The Populus Genome Integrative Explorer (PopGenIE)

Content
- Description: A community resource for the Populus genome.
- Organisms: Populus

Contact
- Research center: Umeå Plant Science Centre
- Primary citation: Sjödin & al. (2009)
- Release date: 2008

Access
- Website: http://popgenie.org
- Download URL: ftp://popgenie.org/popgenie/
- Web service URL: http://api.popgenie.org

Tools
- Web: GBrowse, JBrowse, DigitalNorthern, efp, ePlant, BLAST, BLAT, Insilico PCR, ExPlot, GOgraph

Miscellaneous
- License: MIT Licence
- Versioning: Populus trichocarpa v1.0/v2.0/v3.0
- Version: Populus trichocarpa v3.0

= Popgenie =

PopGenIE (Populus Genome Integrative Explorer) is an integrated set of tools for exploring the genome and transcriptome of the model plant system Populus.

PopGenie is a model organism database which brings together the increasingly extensive collection of genetics and genomics data created by the scientific community in a central resource. Such databases offer a single entry point to the collection of resources, typically including tools for exploring and querying those resources. PopGenIE contains an integrated set of tools including genome, synteny and quantitative trait locus browsers for exploring genetic data. Expression tools include an electronic fluorescent pictograph browser, expression profile plots, co-regulation within collated transcriptomics data sets, and identification of over-represented functional categories and genomic hotspot locations. A number of collated transcriptomics data sets are available in the browser to facilitate functional exploration of gene function. Additional homology and data extraction tools are provided.

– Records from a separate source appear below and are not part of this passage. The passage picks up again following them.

(** The device is gone and nothing is under way, but the request that is not implemented has left its URB and
    context, and the completed one its setup buffer. *)
Theorem vdev_leaks : demo_reach demo_world ∧ vdevs (vs demo_world) = ∅ ∧ in_flight demo_world = ∅ ∧
  size (v_urbs (vs demo_world)) = 1%nat ∧ size (v_contexts (vs demo_world)) = 1%nat ∧ v_buffers (vs demo_world) = 1.
Proof. split; [apply (vrun_reach demo_ops vinit); [vm_compute; reflexivity|apply vreach_init]|]. by vm_compute. Qed.
(** The address of the setup buffer is used without a check, and the size of the data is not looked at. *)
Definition one_vdev : vst := vs (default vinit (vrun [OProbe 7%positive (DeviceId 0 0 0)] vinit)).
Theorem setup_buffer_unchecked :
  dde_linux26_usb_vdev_submit_control_urb (λ _, true) (λ _, false) (λ _, 0) (λ _, 3) 1%positive 0 true 42 8 [0x80; 6; 0; 1; 0; 0; 18; 0] one_vdev = Fault FNull ∧
  dde_linux26_usb_vdev_submit_control_urb (λ _, true) (λ _, true) (λ _, 0) (λ _, 3) 1%positive 0 true 42 4 [0x80; 6; 0; 1] one_vdev = Fault FBounds.
Proof. split; vm_compute; reflexivity. Qed.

PopGenIE significantly increases accessibility to Populus genomics resources and allows exploration of transcriptomics data without the need to learn or understand complex statistical analysis methods.

There are various tools (ePlant.eXplot, PopNet...) available in PopGenIE to analyse biological data. PopGenIE also archived their old versions. All tools are under MIT lLicence.